Quick Profits with RFM Analysis
by Arthur Middleton Hughes

 

It often comes as a shock to people new to direct marketing that the response rates are so low. Successful, profitable promotions often result from sales to 2% or less of the mailed universe. Database marketers, today however, are finding that they can greatly increase these response rates in marketing to their existing customers by use of Recency, Frequency, Monetary (RFM) analysis. The results are nothing short of amazing. Let me give you one example.

An educational products company in the South had a two million name customer database, built up from sales over a five year period. Every spring they mailed their entire list with an attractive video offer which regularly got a response rate of about 1.3%. It did not produce much profit, but moved a lot of product.
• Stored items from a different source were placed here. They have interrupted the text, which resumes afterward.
(** The second write of a call, on top of the first. *)
Lemma covers_prefix db db1 chat chatJID upTo rs at_ :
  (∀ id r, rows db !! (id, chat) = Some r → pending_row db chat upTo ((id, chat), r) = true →
     rows db1 !! (id, chat) = Some r ∨ justified chatJID (page_of chat upTo db) rs id r) →
  (∀ a, marker db1 chat = Some a → covers db chat chatJID upTo rs a) →
  AcknowledgedReceiptPrefix chat upTo db1 = Some at_ → covers db chat chatJID upTo rs at_.
Proof.
  intros Hrows Hm Hp id r Hrow Hpend Hle. destruct (Hrows id r Hrow Hpend) as [Hr1|Hj]; [|done].
  assert ((∃ a, marker db1 chat = Some a ∧ timestamp r ≤ a) ∨ ∀ a, marker db1 chat = Some a → a < timestamp r) as [(a & Ha & Hra)|Hnew].
  { destruct (marker db1 chat) as [a|]; [|by right]. destruct (decide (timestamp r ≤ a)); [left; eauto|right; intros ? [= <-]; lia]. }
  - by eapply (Hm a Ha).
  - exfalso. assert (at_ < timestamp r); [|lia]. eapply prefix_spec; [exact Hp|exact Hr1|]. unfold pending_row in *. bool_split.
    rewrite (range_marker db db1) by done. by apply negb_true_iff.
Qed.

Lemma persist_prefix_rows f chat upTo db : rows (persistAcknowledgedReceiptPrefix f chat upTo db).1 = rows db.
Proof.
  unfold persistAcknowledgedReceiptPrefix. destruct (negb _); [done|]. destruct (AcknowledgedReceiptPrefix _ _ _); [|done].
  unfold persistReadMarker. by destruct (prefix_ok f).
Qed.

Lemma persist_prefix_marker f chat upTo db a :
  marker (persistAcknowledgedReceiptPrefix f chat upTo db).1 chat = Some a →
  marker db chat = Some a ∨ AcknowledgedReceiptPrefix chat upTo db = Some a.
Proof.
  unfold persistAcknowledgedReceiptPrefix. destruct (negb _); [by left|]. destruct (AcknowledgedReceiptPrefix _ _ _) as [b|]; [|by left].
  unfold persistReadMarker. destruct (prefix_ok f); [|by left]. simpl. rewrite marker_mark. intros [?| ->]%merge_time_or; auto.
Qed.

Lemma covers_old db chat chatJID upTo rs a : marker db chat = Some a → covers db chat chatJID upTo rs a.
Proof.
  intros Hm id r _ Hp Hle. exfalso. unfold pending_row, in_range in Hp. rewrite Hm in Hp. bool_split. lia.
Qed.

Lemma page_ids chat upTo db id :
  id ∈ map u_id (take markReadMaxMessages (page_of chat upTo db)) →
  ∃ r, rows db !! (id, chat) = Some r ∧ pending_row db chat upTo ((id, chat), r) = true.
Proof. intros (m & -> & Hm)%list_elem_of_fmap. apply page_row in Hm as (r & Hr & Hp & _). eauto. Qed.

(** What the unaddressable ids of the page are. *)
Lemma unaddressable_row db chat chatJID upTo id r :
  id ∈ (groupBySender (take markReadMaxMessages (page_of chat upTo db)) chatJID).2 → rows db !! (id, chat) = Some r →
  unaddressable_sender chatJID (sender r).
Proof.
  intros (m & Hmp & Hid & Hdir & Hsnd)%group_unaddressable Hrow. apply page_row in Hmp as (r' & Hr' & _ & Hm').
  rewrite Hid in Hr'. simplify_eq. rewrite Hm' in Hsnd. done.
Qed.

(** The rows and the marker after a refused run. *)
Lemma refused_spec ok db chat upTo ack :
  let pending := take markReadMaxMessages (page_of chat upTo db) in
  let overflow := page_of chat upTo db !! markReadMaxMessages in
  let db1 := persistRefusedReceiptProgress ok chat pending ack overflow db in
  (∀ id r, rows db !! (id, chat) = Some r → rows db1 !! (id, chat) = Some r ∨ id ∈ ack) ∧
  ∀ a, marker db1 chat = Some a → marker db chat = Some a ∨ covered_time pending (coveredPrefix pending ack overflow) = Some a.
Proof.
  cbv zeta. unfold persistRefusedReceiptProgress. destruct (_ || _); [auto|]. split.
  - intros id r Hr. simpl. rewrite flag_rows, Hr. simpl. destruct (bool_decide _ && _) eqn:Hb; [|by left].
    apply andb_true_iff in Hb as [[? _]%bool_decide_eq_true _]. by right.
  - intros a. destruct (covered_time _ _) as [b|] eqn:Hc; [|by left].
    rewrite marker_mark. intros [?| ->]%merge_time_or; auto.
Qed.

(** The covering of the marker after [persistAcknowledgedReceiptPrefix]. *)
Lemma covers_saved f db db1 chat chatJID upTo rs a :
  (∀ id r, rows db !! (id, chat) = Some r → pending_row db chat upTo ((id, chat), r) = true →
     rows db1 !! (id, chat) = Some r ∨ justified chatJID (page_of chat upTo db) rs id r) →
  (∀ a, marker db1 chat = Some a → covers db chat chatJID upTo rs a) →
  marker (persistAcknowledgedReceiptPrefix f chat upTo db1).1 chat = Some a → covers db chat chatJID upTo rs a.
Proof. intros Hrows Hm [?|Hp]%persist_prefix_marker; [auto|]. by eapply covers_prefix. Qed.

Lemma covers_coverage f db chat chatJID upTo rs covered a :
  (∀ b, covered = Some b → covers db chat chatJID upTo rs b) →
  marker (save_coverage f chat upTo covered db).1 chat = Some a → covers db chat chatJID upTo rs a.
Proof.
  intros Hc. unfold save_coverage. destruct covered as [b|].
  - assert (∀ c, marker (persistReadMarker (marker_ok f) chat b db).1 chat = Some c → covers db chat chatJID upTo rs c) as Hm1.
    { unfold persistReadMarker. destruct (marker_ok f); simpl; [|intros c; apply covers_old]. intros c. rewrite marker_mark.
      intros [?|<-]%merge_time_or; [by apply covers_old|auto]. }
    assert (rows (persistReadMarker (marker_ok f) chat b db).1 = rows db) as Hr1 by (unfold persistReadMarker; by destruct (marker_ok f)).
    destruct (persistReadMarker (marker_ok f) chat b db) as [db1 [|]]; simpl in *; [apply Hm1|].
    apply covers_saved; [|done]. intros. left. by rewrite Hr1.
  - apply covers_saved; [by left|]. intros c. apply covers_old.
Qed.

(** The progress of a run on the page of a chat. *)
Definition page_progress (db : archive) (chat : string) (chatJID : JID) (upTo : Z) (p : progress) : Prop :=
  acked p = list_to_set (groupBySender (take markReadMaxMessages (page_of chat upTo db)) chatJID).2 ∪ sent_ids (sent p).

Lemma run_progress db chat chatJID upTo resolve outcome groups un :
  groupBySender (take markReadMaxMessages (page_of chat upTo db)) chatJID = (groups, un) →
  page_progress db chat chatJID upTo
    (end_of (send_groups resolve outcome groups {| acked := list_to_set un; sent := []; tried := O; failure := None |})).
Proof.
  intros Hg. destruct (send_groups_extends resolve outcome groups {| acked := list_to_set un; sent := []; tried := O; failure := None |})
    as (rs & Hs & Ha). unfold page_progress. rewrite Ha, Hs, Hg. done.
Qed.

Lemma progress_justified db chat chatJID upTo p id r :
  page_progress db chat chatJID upTo p → rows db !! (id, chat) = Some r → id ∈ acked p →
  justified chatJID (page_of chat upTo db) (sent p) id r.
Proof.
  intros -> Hrow [Hin|Hin]%elem_of_union; [|by left]. right. left. apply elem_of_list_to_set in Hin. by eapply unaddressable_row.
Qed.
Last year, one of their marketing officers went to a seminar where he learned about RFM. On his return he directed his programmers to code the customer database for RFM, creating 125 RFM "cells". He did a promotion to a representative test sample of 30,000 which produced a net loss. From that test, however, he learned the response rates of each of the 125 "cells". For his rollout, he mailed only 554,000 of the two million who were in the 34 cells that did better than break even on the test. The result: a response rate of 2.76% and a net profit of $307,000.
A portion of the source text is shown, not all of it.